Gather all lines in the entries that include the word "IHattrs".
*** Block opens ***
(** A type whose attribute names, at every depth, hold no line feed. *)
Fixpoint plainNames (t : ctyType) : bool :=
  match t with
  | TList e | TSet e | TMap e => plainNames e
  | TTuple es => forallb plainNames es
  | TObject attrs =>
      forallb (fun p => Completion.singleLine (fst p) && plainNames (snd p)) attrs
  | _ => true
  end.

End Values.

(** [attr = true] on one line, with the attribute [attr] declared a bool
    or not declared at all. *)
Definition filledBody : Body :=
  mkBody [("attr", filledAttr)] [] (mkRange "test.tf" (mkPos 1 1 0) (mkPos 1 9 8)).

Definition boolSchema : BodySchema :=
  mkBodySchema {[ "attr" := schemaOf TBool ]} ∅ None "" NoMarkup None.

Definition emptySchema : BodySchema := mkBodySchema ∅ ∅ None "" NoMarkup None.

(** [pair = [1, 2]] on one line, with the attribute [pair] declared a
    tuple of one number. *)
Definition pairAttr : Attribute :=
  mkAttribute "pair"
    (TupleConsExpr [LiteralValueExpr (NumberVal 1 1) (rangeAt 8 9);
                    LiteralValueExpr (NumberVal 2 1) (rangeAt 11 12)] (rangeAt 7 13))
    (rangeAt 0 13) (rangeAt 0 4).

Definition pairBody : Body := mkBody [("pair", pairAttr)] [] (rangeAt 0 13).

Definition pairSchema : BodySchema :=
  mkBodySchema {[ "pair" := schemaOf (TTuple [TNumber]) ]} ∅ None "" NoMarkup None.

Definition pairDecoder : Decoder :=
  mkDecoder {[ "test.tf" := SyntaxBody pairBody ]} (Some pairSchema).

(** * Properties *)

(** ** Induction on types *)

Lemma ctyType_nested_ind (P : ctyType -> Prop) :
  P TString -> P TNumber -> P TBool -> P DynamicPseudoType ->
  (forall e, P e -> P (TList e)) ->
  (forall e, P e -> P (TSet e)) ->
  (forall e, P e -> P (TMap e)) ->
  (forall es, Forall P es -> P (TTuple es)) ->
  (forall attrs, Forall (fun p => P (snd p)) attrs -> P (TObject attrs)) ->
  forall t, P t.
Proof.
  intros HString HNumber HBool HDynamic HList HSet HMap HTuple HObject.
  fix IH 1. intros [| | | |e|e|e|es|attrs].
  - exact HString.
  - exact HNumber.
  - exact HBool.
  - exact HDynamic.
  - apply HList, IH.
  - apply HSet, IH.
  - apply HMap, IH.
  - apply HTuple. revert es. fix IHes 1.
    intros [|x es]; constructor; [apply IH|apply IHes].
  - apply HObject. revert attrs. fix IHattrs 1.
    intros [|x attrs]; constructor; [apply IH|apply IHattrs].
Qed.

Lemma Equals_true_iff (a b : ctyType) : Equals a b = true <-> a = b.
Proof.
  revert b. induction a using ctyType_nested_ind; intros b;
    try (destruct b; simpl; split; intros E; congruence || discriminate).
  - destruct b; simpl; try (split; intros E; discriminate).
    rewrite IHa. split; congruence.
  - destruct b; simpl; try (split; intros E; discriminate).
    rewrite IHa. split; congruence.
  - destruct b; simpl; try (split; intros E; discriminate).
    rewrite IHa. split; congruence.
  - destruct b as [| | | | | | |ys|]; simpl; try (split; intros E; discriminate).
    revert ys. induction H as [|x xs Hx Hxs IH]; intros [|y ys]; simpl;
      try (split; intros E; congruence || discriminate).
    rewrite andb_true_iff, Hx, IH. split.
    + intros [-> E]. congruence.
    + intros E. injection E as -> ->. auto.
  - destruct b as [| | | | | | | |ys]; simpl; try (split; intros E; discriminate).
    revert ys. induction H as [|[n x] xs Hx Hxs IH]; intros [|[m y] ys]; simpl;
      try (split; intros E; congruence || discriminate).
    simpl in Hx.
    rewrite !andb_true_iff, Hx, IH, String.eqb_eq. split.
    + intros [[-> ->] E]. congruence.
    + intros E. injection E as -> -> ->. auto.
Qed.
*** Block closes ***
- _SOLUTION FOR THIS EXERCISE_:
  - apply HObject. revert attrs. fix IHattrs 1.
    intros [|x attrs]; constructor; [apply IH|apply IHattrs].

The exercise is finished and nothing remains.